Violence Against Women is NOT invited

Violence against women

A few months ago, I woke up to some ignorant, ridiculous opinions on Twitter.  Certain individuals were trying to argue that if women were fully clothed, stopped going to bars and pubs and began “acting like women”, rape and other acts of violence against women would stop. These individuals argued that if a woman dresses in a certain way and hangs out at pubs with friends, she is inviting violence and provoking men to rape or violate her in some other way.

After the incident in Guwahati, (in India’s Northeast) where a girl was molested in public, outside of a pub by fifteen men while onlookers ignored her cries for help, I’ve come across more of these uninformed, ridiculous opinions.  It’s one thing when you see it in a Tamil movie—who really expects an unbiased take on reality from one of them? But when you see the average person arguing that it’s the victim’s fault, it’s hard to wrap your mind around.

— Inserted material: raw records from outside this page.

(** * CUR decomposition with SVD-leverage and PCovR column selection

    A shallow embedding of [utilities/CUR.py].

    - numpy arrays are records carrying their shape and their rows;
    - float64 scalars are kept abstract behind the class [Scalar] (only
      the operations the code uses, no algebraic law), instantiated with
      the binary64 primitive floats for concrete runs;
    - the numerical library (truncated SVD, pseudo-inverse) and the
      helper [sorted_eig] of [utilities/general.py] are the fields of
      the class [NumLib]: deterministic, possibly raising;
    - Python objects that are mutated in place (the working copies, the
      index lists) live in an explicit store, and every function that
      touches them is a computation in a state-and-exception monad. *)

From Stdlib Require Import List Bool Arith Lia Floats String.
From stdpp Require Import base list.
(** * fluxer.js: rate limiting, close codes, tokens and embed builders

    A shallow embedding of the parts of the SDK that its specification
    makes checkable statements about:

    - [src/util/token.ts]              ([Token])
    - [src/gateway/closeCodes.ts]      ([CloseCodes])
    - [src/builders/EmbedBuilder.ts]   ([Embed])
    - [src/rateLimit/RateLimitBucket.ts]  ([Bucket], [BucketQueue])
    - [src/rateLimit/RateLimitConfig.ts] and the [RateLimitManager] class
      ([Manager])

    Conventions.  A JavaScript [number] that the code only ever uses as an
    integer count or a millisecond amount ([limit], [windowMs], a
    timestamp, a length) is a [Z]; results that can also be [NaN] or
    [Infinity] have type [number].  A JavaScript string is a
    [string] (a sequence of code units).  [Date.now()] is an input: every
    function takes the readings it draws from the clock, in program
    order.  A [throw] is the [Throw] case of [result]. *)

From Stdlib Require Import ZArith List String Ascii Bool Lia Sorted.
From stdpp Require Import gmap strings.
Import ListNotations.

#[local] Arguments String.append !s1 s2 : simpl nomatch.

(** ** JavaScript values used by the code *)

Module JS.

Local Open Scope string_scope.

(** The numbers the rate limiter can return: an integer, [Infinity]
    (from [getBucketInfo]) or [NaN] (arithmetic on [undefined]). *)
Inductive number : Type :=
| Int (z : Z)
| Infinity
| NaN.

(** [x > 0] on numbers; every comparison with [NaN] is false. *)
Definition gt0 (x : number) : bool :=
  match x with
  | Int z => (0 <? z)%Z
  | Infinity => true
  | NaN => false
  end.

(** Truthiness of an optional string ([undefined] and the empty string
    are falsy). *)
Definition truthy (o : option string) : bool :=
  match o with
  | Some s => negb (String.eqb s EmptyString)
  | None => false
  end.

(** [s.startsWith(p)] *)
Fixpoint startsWith (p s : string) : bool :=
  match p, s with
  | EmptyString, _ => true
  | String a p', String b s' => Ascii.eqb a b && startsWith p' s'
  | String _ _, EmptyString => false
  end.

(** [s.slice(n)] for [0 <= n]: the code units from index [n] on. *)
Fixpoint slice (n : nat) (s : string) : string :=
  match n, s with
  | O, _ => s
  | S n', String _ s' => slice n' s'
  | S _, EmptyString => EmptyString
  end.

(** The first occurrence of [pat] in [s], as the text before it and the
    text after it. *)
Fixpoint split_first (pat s : string) : option (string * string) :=
  if startsWith pat s then Some (EmptyString, slice (String.length pat) s)
  else
    match s with
    | EmptyString => None
    | String c s' =>
        match split_first pat s' with
        | Some (pre, post) => Some (String c pre, post)
        | None => None
        end
    end.

(** [pat] occurs in [s]. *)
Definition occurs (pat s : string) : Prop := exists a b, s = a ++ pat ++ b.

(** [s.includes(pat)] *)
Definition includes (pat s : string) : bool :=
  match split_first pat s with Some _ => true | None => false end.

(** ECMAScript [GetSubstitution] for a string pattern (no capture
    groups): in the replacement text, [$$] is a dollar sign, [$&] the
    matched text, [$`] the text before the match and [$'] the text after
    it; any other [$] stands for itself. *)
Fixpoint GetSubstitution (matched pre post templ : string) : string :=
  match templ with
  | EmptyString => EmptyString
  | String c r =>
      if Ascii.eqb c "$" then
        match r with
        | String d r' =>
            if Ascii.eqb d "$" then String "$" (GetSubstitution matched pre post r')
            else if Ascii.eqb d "&" then matched ++ GetSubstitution matched pre post r'
            else if Ascii.eqb d "`" then pre ++ GetSubstitution matched pre post r'
            else if Ascii.eqb d "'" then post ++ GetSubstitution matched pre post r'
            else String c (GetSubstitution matched pre post r)
        | EmptyString => String c (GetSubstitution matched pre post r)
        end
      else String c (GetSubstitution matched pre post r)
  end.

Why are people so quick to blame the victim? As if wearing certain clothes, going to pubs and having a good time with your friends, provokes perverts and invites violence and sexual abuse. As if committing an act of violence upon another human being does not involve making the decision to do so by the perpetrator of the crime.

Violence against women is NOT invited. And while my focus in this article are prevalent views about the abuse of women in South Asian culture, I want to make it clear that violence against men is equally unjust. No one is asking to be raped or abused.

Violent acts against women happen everywhere; it happens in the East and it happens in the West. Not only women, but young girls and infants are abused every single day. Children are trafficked and sold into slavery and forced prostitution. I highly doubt they were going to pubs and dressing provocatively.  So, to the ignorant individuals out there, why do they get abused?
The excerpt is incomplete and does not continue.